*** DATA UNDER STUDY Section Begins ***

Definition TRUSSED_NITROKEY_AXIS_MERGE_MODE : AxisMergeMode := MergeRelaxed.
Definition TRUSSED_NITROKEY_APPLET_VERDICTS : list ExtensionVerdicts :=
  [mkEV [XResetGlobal; XManagementKeyAlgorithm CDelete] [mkVV [] KnownUnsupportedSince]].
Definition TRUSSED_NITROKEY_FIRMWARE_VERDICTS : list ExtensionVerdicts :=
  [mkEV [XResetGlobal; XSlotKeyAlgorithm Rsa1024; XSlotKeyAlgorithm EccP521; XSlotKeyAlgorithm Ed25519; XSlotKeyAlgorithm
      X25519; XImportKey Rsa1024; XImportKey EccP256; XImportKey EccP384; XImportKey EccP521; XImportKey Ed25519;
      XImportKey X25519] [mkVV [] KnownUnsupportedSince];
   mkEV [XImportKey Rsa2048; XImportKey Rsa3072; XImportKey Rsa4096] [mkVV [] KnownUnsupported; mkVV [1; 8]
      KnownSupported];
   mkEV [XSetManagementKey; XReset; XGetMetadata; XPinManagementAuth] [mkVV [1; 8] KnownSupported];
   mkEV [XSetPinPukRetries; XMoveKey; XDeleteKey; XAttest; XManagementKeyAlgorithm CAes128; XManagementKeyAlgorithm
      CAes192] [mkVV [1; 8; 3] KnownUnsupported];
   mkEV [XSlotPinPolicy; XSlotTouchPolicy] [mkVV [1; 9; 1] KnownUnsupported];
   mkEV [XSlotKeyAlgorithm Rsa2048; XSlotKeyAlgorithm Rsa4096; XSlotKeyAlgorithm EccP256; XManagementKeyAlgorithm
      CTripleDes; XManagementKeyAlgorithm CAes256] [mkVV [] KnownSupported];
   mkEV [XSlotKeyAlgorithm Rsa3072; XSlotKeyAlgorithm EccP384] [mkVV [] KnownUnsupported; mkVV [1; 8; 2] KnownSupported]].
Definition TRUSSED_NITROKEY_APPLET_QUIRKS : list VersionQuirks :=
  [mkVQ [] [QDefault9bManagementKey YUBIKEY_DEFAULT_MGMT_KEY]].
Definition TRUSSED_NITROKEY_FIRMWARE_QUIRKS : list VersionQuirks := [mkVQ [1; 9; 1] [QNeverAsksForTouch]].

Definition OPENFIPS201_GENERIC_AXIS_MERGE_MODE : AxisMergeMode := MergeRelaxed.
Definition OPENFIPS201_GENERIC_APPLET_VERDICTS : list ExtensionVerdicts :=
  [mkEV [XResetGlobal; XReset; XSlotPinPolicy; XSlotTouchPolicy; XManagementKeyAlgorithm CDelete; XSetManagementKey;
      XSetPinPukRetries; XMoveKey; XDeleteKey] [mkVV [] KnownUnsupportedSince];
   mkEV [XManagementKeyAlgorithm CTripleDes; XManagementKeyAlgorithm CAes128; XManagementKeyAlgorithm CAes192;
      XManagementKeyAlgorithm CAes256] [mkVV [] KnownSupported]].
Definition OPENFIPS201_GENERIC_FIRMWARE_VERDICTS : list ExtensionVerdicts := [].
Definition OPENFIPS201_GENERIC_APPLET_QUIRKS : list VersionQuirks := [].
Definition OPENFIPS201_GENERIC_FIRMWARE_QUIRKS : list VersionQuirks := [].

Definition UTRUST_GENERIC_AXIS_MERGE_MODE : AxisMergeMode := MergeRelaxed.
Definition UTRUST_GENERIC_APPLET_VERDICTS : list ExtensionVerdicts :=
  [mkEV [XDeleteKey; XMoveKey; XSetPinPukRetries; XReset; XGetMetadata; XSetManagementKey; XPinManagementAuth;
      XSlotPinPolicy; XSlotTouchPolicy; XSlotKeyAlgorithm Rsa3072; XSlotKeyAlgorithm Rsa4096; XSlotKeyAlgorithm EccP256;
      XSlotKeyAlgorithm EccP384; XSlotKeyAlgorithm EccP521; XSlotKeyAlgorithm Ed25519; XSlotKeyAlgorithm X25519] [mkVV []
      KnownUnsupported];
   mkEV [XResetGlobal; XManagementKeyAlgorithm CDelete] [mkVV [] KnownUnsupportedSince];
   mkEV [XSlotKeyAlgorithm Rsa1024; XSlotKeyAlgorithm Rsa2048] [mkVV [] KnownSupported]].
Definition UTRUST_GENERIC_FIRMWARE_VERDICTS : list ExtensionVerdicts := [].
Definition UTRUST_GENERIC_APPLET_QUIRKS : list VersionQuirks :=
  [mkVQ [] [QDefault9bManagementKey YUBIKEY_DEFAULT_MGMT_KEY]].
Definition UTRUST_GENERIC_FIRMWARE_QUIRKS : list VersionQuirks := [].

*** DATA UNDER STUDY Section Ends ***

## INSTRUCTIONS TO FOLLOW
What is needed is an exact repetition of the lines from the first line of the records through the line containing "[mkEV [XResetGlobal; XManagementKeyAlgorithm", both ends included, and nothing more.

## ANSWER BELOW
Definition TRUSSED_NITROKEY_AXIS_MERGE_MODE : AxisMergeMode := MergeRelaxed.
Definition TRUSSED_NITROKEY_APPLET_VERDICTS : list ExtensionVerdicts :=
  [mkEV [XResetGlobal; XManagementKeyAlgorithm CDelete] [mkVV [] KnownUnsupportedSince]].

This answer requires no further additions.